**What this task involves:** From the listing below, output only the lines starting at the line that has "(** One tenth" and ending at the line that has "let* chunk_range := d_to_u64", exactly as they appear, ends included.

-- Opening Marker --

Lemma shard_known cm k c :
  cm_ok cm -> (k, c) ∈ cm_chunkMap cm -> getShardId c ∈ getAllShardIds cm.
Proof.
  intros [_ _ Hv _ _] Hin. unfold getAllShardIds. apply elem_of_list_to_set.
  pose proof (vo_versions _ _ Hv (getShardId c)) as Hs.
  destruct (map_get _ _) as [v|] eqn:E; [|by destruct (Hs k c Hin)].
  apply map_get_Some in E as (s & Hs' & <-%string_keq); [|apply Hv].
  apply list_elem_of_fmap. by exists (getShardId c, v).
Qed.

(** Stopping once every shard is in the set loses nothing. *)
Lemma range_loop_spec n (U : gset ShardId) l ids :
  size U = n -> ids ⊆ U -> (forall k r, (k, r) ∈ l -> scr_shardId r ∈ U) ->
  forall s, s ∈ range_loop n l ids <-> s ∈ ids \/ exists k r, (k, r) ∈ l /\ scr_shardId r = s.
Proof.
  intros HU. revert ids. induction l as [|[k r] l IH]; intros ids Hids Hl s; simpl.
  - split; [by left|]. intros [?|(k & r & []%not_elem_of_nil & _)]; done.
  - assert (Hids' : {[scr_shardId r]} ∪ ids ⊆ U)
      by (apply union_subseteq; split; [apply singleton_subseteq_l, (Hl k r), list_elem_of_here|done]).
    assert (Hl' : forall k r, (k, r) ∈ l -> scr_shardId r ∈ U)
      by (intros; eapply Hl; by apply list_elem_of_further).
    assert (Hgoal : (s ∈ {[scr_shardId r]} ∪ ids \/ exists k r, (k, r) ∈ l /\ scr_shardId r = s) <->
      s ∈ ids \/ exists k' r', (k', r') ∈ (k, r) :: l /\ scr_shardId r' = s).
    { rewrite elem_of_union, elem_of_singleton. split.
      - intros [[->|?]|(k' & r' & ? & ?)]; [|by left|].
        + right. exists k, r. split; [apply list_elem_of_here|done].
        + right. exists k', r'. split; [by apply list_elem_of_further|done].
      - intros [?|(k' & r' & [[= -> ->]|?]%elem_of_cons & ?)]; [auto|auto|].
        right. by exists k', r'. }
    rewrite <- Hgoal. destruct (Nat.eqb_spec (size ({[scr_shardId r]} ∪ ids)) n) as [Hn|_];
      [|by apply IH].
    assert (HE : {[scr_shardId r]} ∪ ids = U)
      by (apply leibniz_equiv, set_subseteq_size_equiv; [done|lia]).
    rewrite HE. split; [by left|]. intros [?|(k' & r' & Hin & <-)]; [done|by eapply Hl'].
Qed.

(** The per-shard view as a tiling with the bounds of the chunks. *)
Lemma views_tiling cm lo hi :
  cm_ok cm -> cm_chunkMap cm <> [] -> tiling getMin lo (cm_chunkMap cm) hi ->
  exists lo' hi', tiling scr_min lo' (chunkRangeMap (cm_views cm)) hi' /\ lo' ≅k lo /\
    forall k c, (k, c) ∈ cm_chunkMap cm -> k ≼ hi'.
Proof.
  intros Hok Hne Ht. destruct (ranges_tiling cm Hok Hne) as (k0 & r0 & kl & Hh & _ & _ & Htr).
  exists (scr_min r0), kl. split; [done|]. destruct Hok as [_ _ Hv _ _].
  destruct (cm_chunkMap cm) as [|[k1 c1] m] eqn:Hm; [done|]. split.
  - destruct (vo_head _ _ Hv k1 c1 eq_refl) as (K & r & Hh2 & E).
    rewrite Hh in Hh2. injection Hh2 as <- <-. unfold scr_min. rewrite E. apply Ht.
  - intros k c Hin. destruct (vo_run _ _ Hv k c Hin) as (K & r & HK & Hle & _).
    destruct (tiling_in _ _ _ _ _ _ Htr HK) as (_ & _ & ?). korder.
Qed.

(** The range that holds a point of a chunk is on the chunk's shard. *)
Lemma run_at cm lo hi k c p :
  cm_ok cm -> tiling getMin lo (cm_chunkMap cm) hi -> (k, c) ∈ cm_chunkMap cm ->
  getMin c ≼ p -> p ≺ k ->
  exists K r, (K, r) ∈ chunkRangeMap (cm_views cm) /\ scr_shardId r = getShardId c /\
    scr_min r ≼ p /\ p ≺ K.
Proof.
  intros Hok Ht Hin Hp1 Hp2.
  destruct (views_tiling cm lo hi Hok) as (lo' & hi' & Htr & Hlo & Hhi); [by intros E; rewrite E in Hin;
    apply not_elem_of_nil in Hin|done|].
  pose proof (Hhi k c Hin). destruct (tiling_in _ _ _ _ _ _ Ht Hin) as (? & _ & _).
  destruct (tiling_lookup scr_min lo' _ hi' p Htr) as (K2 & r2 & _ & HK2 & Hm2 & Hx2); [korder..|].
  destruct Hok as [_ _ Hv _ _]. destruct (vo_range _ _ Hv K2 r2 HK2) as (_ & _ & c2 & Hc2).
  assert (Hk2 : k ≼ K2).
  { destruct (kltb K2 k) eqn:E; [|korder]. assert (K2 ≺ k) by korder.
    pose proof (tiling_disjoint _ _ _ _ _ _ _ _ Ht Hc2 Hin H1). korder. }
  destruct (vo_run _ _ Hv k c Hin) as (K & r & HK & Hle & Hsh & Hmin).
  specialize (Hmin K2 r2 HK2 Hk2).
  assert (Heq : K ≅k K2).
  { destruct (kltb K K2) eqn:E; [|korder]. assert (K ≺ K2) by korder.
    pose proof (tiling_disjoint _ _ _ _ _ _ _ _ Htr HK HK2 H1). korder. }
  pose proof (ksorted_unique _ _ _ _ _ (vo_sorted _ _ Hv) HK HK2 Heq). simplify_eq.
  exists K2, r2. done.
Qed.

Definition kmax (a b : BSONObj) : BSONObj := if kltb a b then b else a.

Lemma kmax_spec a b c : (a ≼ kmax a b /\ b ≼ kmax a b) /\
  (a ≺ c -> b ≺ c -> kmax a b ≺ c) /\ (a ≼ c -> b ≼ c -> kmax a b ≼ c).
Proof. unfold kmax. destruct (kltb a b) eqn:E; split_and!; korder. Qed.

-- Closing Marker --
-- Opening Marker --

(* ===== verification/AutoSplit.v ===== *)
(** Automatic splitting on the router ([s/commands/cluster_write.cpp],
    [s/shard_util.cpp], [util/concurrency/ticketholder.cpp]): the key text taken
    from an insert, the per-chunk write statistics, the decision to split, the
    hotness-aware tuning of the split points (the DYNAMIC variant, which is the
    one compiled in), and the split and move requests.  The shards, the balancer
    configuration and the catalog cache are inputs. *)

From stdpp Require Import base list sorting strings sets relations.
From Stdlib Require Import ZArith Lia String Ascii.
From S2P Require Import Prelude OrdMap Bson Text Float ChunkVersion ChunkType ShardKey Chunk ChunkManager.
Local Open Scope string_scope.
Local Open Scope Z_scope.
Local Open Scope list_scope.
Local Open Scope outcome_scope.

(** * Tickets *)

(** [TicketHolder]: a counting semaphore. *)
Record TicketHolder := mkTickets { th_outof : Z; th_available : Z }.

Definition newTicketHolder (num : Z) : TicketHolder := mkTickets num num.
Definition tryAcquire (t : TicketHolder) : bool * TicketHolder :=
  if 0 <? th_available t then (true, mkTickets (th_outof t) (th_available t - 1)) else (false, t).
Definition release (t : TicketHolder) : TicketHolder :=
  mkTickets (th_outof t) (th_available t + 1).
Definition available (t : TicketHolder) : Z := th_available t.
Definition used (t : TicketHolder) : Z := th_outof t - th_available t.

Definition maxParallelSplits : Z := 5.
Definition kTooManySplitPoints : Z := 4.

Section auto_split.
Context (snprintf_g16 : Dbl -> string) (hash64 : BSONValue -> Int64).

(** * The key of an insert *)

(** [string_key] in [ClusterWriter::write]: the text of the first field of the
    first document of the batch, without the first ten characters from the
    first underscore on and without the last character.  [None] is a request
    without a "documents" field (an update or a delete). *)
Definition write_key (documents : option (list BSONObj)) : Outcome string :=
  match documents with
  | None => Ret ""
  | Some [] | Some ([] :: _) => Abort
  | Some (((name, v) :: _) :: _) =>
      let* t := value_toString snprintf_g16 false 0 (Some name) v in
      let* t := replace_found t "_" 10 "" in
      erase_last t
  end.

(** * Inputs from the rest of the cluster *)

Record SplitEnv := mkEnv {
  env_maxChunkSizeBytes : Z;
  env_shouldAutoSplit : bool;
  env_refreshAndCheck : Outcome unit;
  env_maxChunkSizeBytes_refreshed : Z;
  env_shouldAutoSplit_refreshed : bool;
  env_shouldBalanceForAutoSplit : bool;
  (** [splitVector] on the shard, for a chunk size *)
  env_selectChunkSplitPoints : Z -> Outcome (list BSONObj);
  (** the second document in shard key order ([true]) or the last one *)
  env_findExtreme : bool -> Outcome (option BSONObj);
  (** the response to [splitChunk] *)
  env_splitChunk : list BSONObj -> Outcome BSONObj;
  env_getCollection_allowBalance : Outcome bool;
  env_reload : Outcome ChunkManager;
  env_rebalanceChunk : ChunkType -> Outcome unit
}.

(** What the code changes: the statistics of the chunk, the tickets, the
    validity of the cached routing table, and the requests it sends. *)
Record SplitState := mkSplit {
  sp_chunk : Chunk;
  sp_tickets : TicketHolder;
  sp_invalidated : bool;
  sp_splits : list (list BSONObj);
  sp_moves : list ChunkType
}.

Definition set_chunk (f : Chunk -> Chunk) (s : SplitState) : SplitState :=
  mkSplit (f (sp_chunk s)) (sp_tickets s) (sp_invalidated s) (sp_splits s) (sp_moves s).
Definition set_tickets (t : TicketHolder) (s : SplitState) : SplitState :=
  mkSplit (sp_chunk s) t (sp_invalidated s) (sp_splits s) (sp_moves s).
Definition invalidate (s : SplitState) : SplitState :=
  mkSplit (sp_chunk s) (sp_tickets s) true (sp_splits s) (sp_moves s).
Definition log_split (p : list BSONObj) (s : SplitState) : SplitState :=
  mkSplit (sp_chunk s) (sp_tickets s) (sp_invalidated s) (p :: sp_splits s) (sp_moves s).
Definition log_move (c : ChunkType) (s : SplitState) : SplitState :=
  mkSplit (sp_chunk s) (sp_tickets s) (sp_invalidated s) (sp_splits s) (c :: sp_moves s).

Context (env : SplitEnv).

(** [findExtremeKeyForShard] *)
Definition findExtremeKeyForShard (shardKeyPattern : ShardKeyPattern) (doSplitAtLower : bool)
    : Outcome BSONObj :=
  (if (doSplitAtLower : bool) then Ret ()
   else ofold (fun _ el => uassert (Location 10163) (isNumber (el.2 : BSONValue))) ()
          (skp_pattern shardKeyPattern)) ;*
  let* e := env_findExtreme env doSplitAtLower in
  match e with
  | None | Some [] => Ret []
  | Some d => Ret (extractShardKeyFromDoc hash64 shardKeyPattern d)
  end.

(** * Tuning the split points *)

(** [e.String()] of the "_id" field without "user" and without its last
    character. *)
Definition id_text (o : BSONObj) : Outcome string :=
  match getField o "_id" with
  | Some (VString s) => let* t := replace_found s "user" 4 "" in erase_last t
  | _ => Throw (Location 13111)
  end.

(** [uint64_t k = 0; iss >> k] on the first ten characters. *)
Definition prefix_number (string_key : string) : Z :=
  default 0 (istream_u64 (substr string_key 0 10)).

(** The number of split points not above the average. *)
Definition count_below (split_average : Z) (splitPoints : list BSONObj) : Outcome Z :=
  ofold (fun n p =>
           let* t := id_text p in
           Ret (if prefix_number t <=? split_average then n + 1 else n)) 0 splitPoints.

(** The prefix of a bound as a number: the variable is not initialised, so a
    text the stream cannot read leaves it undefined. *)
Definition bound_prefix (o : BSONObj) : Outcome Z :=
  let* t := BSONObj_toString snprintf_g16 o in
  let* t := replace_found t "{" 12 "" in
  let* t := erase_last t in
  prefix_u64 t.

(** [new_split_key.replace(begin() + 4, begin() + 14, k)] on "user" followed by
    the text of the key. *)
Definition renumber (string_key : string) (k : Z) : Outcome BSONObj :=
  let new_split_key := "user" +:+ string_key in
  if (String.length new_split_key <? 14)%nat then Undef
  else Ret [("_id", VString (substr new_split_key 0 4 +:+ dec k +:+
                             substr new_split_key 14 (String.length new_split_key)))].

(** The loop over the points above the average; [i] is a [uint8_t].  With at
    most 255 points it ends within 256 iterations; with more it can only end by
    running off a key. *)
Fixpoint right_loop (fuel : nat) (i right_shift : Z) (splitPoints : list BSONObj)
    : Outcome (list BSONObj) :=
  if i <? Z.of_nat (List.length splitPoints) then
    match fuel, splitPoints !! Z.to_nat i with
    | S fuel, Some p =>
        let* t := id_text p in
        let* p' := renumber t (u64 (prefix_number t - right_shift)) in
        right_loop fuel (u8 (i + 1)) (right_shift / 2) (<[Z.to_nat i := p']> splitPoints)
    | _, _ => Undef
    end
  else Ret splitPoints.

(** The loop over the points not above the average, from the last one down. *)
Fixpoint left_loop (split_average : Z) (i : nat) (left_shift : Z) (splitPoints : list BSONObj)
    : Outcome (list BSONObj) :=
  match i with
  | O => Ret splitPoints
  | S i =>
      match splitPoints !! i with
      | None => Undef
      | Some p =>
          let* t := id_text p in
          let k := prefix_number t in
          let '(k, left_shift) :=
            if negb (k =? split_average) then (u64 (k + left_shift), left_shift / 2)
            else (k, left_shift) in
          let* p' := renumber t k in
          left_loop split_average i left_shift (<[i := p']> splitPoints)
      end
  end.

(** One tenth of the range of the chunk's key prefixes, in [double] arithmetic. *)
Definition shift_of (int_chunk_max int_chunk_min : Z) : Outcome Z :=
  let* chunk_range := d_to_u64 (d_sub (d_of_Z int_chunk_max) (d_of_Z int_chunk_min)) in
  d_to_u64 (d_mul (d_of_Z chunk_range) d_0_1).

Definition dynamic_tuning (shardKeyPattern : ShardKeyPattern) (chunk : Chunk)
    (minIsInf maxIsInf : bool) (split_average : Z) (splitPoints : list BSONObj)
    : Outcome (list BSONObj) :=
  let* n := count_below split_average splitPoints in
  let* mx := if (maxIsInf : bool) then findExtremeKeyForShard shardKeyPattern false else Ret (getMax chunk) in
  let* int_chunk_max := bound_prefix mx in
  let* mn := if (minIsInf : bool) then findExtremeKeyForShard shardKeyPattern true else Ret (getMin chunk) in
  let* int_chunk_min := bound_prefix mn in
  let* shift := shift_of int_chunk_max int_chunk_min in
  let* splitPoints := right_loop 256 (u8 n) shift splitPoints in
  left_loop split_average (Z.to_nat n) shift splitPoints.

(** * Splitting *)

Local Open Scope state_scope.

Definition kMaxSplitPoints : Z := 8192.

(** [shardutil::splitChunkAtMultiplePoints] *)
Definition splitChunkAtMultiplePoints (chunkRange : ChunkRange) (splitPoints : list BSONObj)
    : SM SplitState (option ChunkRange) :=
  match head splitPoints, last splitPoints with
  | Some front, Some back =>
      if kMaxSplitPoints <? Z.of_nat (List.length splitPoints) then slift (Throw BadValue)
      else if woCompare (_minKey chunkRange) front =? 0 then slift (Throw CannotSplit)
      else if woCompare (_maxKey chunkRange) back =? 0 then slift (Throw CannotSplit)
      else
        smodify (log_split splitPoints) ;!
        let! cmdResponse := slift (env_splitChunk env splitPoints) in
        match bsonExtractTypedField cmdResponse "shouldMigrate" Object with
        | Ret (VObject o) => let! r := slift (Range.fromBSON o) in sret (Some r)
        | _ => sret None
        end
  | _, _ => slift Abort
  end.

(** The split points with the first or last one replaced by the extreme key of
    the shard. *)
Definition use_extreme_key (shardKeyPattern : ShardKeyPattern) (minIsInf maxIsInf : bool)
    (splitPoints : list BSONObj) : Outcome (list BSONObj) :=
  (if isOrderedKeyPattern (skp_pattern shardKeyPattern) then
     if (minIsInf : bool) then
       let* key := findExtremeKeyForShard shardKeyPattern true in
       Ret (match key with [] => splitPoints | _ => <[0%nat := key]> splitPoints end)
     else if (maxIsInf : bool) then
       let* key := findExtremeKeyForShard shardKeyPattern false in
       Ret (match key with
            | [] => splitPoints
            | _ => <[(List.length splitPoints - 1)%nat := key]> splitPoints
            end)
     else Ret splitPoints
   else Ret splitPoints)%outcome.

-- Closing Marker --
-- Opening Marker --

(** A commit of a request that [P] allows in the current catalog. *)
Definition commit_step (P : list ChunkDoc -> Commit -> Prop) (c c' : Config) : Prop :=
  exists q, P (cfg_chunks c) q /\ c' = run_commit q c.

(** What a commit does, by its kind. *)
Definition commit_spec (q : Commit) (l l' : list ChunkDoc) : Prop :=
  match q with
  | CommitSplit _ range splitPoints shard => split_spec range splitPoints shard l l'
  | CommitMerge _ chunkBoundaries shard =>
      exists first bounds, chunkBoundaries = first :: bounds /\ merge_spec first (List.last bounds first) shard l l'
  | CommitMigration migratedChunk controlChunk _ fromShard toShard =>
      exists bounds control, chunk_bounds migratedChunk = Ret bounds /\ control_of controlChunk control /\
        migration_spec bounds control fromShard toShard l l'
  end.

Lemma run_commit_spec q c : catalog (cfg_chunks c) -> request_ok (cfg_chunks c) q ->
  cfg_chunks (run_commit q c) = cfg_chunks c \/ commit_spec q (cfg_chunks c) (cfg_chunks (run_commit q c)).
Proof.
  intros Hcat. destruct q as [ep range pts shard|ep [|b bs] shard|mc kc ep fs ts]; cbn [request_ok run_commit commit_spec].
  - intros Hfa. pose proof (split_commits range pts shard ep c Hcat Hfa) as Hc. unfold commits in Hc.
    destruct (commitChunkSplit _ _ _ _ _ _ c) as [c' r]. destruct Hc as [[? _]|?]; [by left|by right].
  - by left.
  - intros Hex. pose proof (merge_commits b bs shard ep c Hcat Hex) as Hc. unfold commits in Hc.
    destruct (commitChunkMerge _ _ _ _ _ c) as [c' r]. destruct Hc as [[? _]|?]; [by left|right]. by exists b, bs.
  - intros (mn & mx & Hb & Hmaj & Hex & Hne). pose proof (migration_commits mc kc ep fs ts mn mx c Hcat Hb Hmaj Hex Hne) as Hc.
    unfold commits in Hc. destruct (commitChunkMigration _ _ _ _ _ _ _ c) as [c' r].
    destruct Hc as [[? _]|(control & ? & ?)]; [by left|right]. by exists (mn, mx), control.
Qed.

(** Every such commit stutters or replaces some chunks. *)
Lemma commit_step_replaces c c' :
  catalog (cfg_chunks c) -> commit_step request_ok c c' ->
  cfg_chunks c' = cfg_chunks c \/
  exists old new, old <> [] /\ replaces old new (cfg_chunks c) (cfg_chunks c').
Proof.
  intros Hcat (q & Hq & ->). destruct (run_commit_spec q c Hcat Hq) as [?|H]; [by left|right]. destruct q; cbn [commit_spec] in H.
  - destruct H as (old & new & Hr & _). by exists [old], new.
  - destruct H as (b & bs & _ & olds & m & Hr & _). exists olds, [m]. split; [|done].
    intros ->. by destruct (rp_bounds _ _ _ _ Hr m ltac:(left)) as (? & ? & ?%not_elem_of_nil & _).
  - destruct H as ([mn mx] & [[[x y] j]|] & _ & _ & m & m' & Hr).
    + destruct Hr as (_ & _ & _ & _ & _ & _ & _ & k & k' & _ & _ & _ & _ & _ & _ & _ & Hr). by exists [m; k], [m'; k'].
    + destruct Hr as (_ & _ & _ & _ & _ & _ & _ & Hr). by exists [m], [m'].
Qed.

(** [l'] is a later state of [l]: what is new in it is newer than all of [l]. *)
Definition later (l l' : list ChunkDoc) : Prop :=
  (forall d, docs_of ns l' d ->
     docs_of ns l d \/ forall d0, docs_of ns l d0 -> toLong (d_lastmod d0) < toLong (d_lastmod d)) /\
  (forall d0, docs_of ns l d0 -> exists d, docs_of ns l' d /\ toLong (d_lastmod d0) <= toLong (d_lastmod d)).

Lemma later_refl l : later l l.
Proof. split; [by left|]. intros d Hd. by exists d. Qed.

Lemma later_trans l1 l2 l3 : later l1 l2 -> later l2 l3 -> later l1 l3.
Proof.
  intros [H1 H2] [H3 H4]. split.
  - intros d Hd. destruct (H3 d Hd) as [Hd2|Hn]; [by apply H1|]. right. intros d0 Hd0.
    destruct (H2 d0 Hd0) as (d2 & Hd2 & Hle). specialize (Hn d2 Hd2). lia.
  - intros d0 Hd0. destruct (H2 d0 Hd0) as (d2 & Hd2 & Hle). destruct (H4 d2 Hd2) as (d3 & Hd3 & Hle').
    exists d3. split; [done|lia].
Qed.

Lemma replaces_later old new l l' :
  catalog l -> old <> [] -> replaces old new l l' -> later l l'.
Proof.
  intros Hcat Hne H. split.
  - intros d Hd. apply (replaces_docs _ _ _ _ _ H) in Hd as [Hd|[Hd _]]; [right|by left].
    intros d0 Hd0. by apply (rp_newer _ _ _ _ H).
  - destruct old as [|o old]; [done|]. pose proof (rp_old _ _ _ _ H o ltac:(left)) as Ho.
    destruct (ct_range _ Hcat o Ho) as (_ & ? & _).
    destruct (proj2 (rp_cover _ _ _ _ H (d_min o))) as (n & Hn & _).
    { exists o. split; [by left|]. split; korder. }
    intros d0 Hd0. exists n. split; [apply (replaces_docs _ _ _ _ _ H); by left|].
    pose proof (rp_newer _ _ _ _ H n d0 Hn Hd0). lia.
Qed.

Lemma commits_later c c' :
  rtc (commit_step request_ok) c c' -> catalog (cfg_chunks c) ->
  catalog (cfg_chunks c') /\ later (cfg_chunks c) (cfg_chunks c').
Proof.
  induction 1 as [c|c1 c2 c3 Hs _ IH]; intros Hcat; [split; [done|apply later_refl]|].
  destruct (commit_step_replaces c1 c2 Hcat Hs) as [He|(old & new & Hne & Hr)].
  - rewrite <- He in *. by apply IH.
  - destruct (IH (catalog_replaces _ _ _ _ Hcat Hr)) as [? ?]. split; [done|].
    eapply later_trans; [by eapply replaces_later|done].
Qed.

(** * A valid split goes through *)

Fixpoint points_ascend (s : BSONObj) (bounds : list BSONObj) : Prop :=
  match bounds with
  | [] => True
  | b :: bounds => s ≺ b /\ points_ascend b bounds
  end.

-- Closing Marker --

**Answer to the exercise:**
(** One tenth of the range of the chunk's key prefixes, in [double] arithmetic. *)
Definition shift_of (int_chunk_max int_chunk_min : Z) : Outcome Z :=
  let* chunk_range := d_to_u64 (d_sub (d_of_Z int_chunk_max) (d_of_Z int_chunk_min)) in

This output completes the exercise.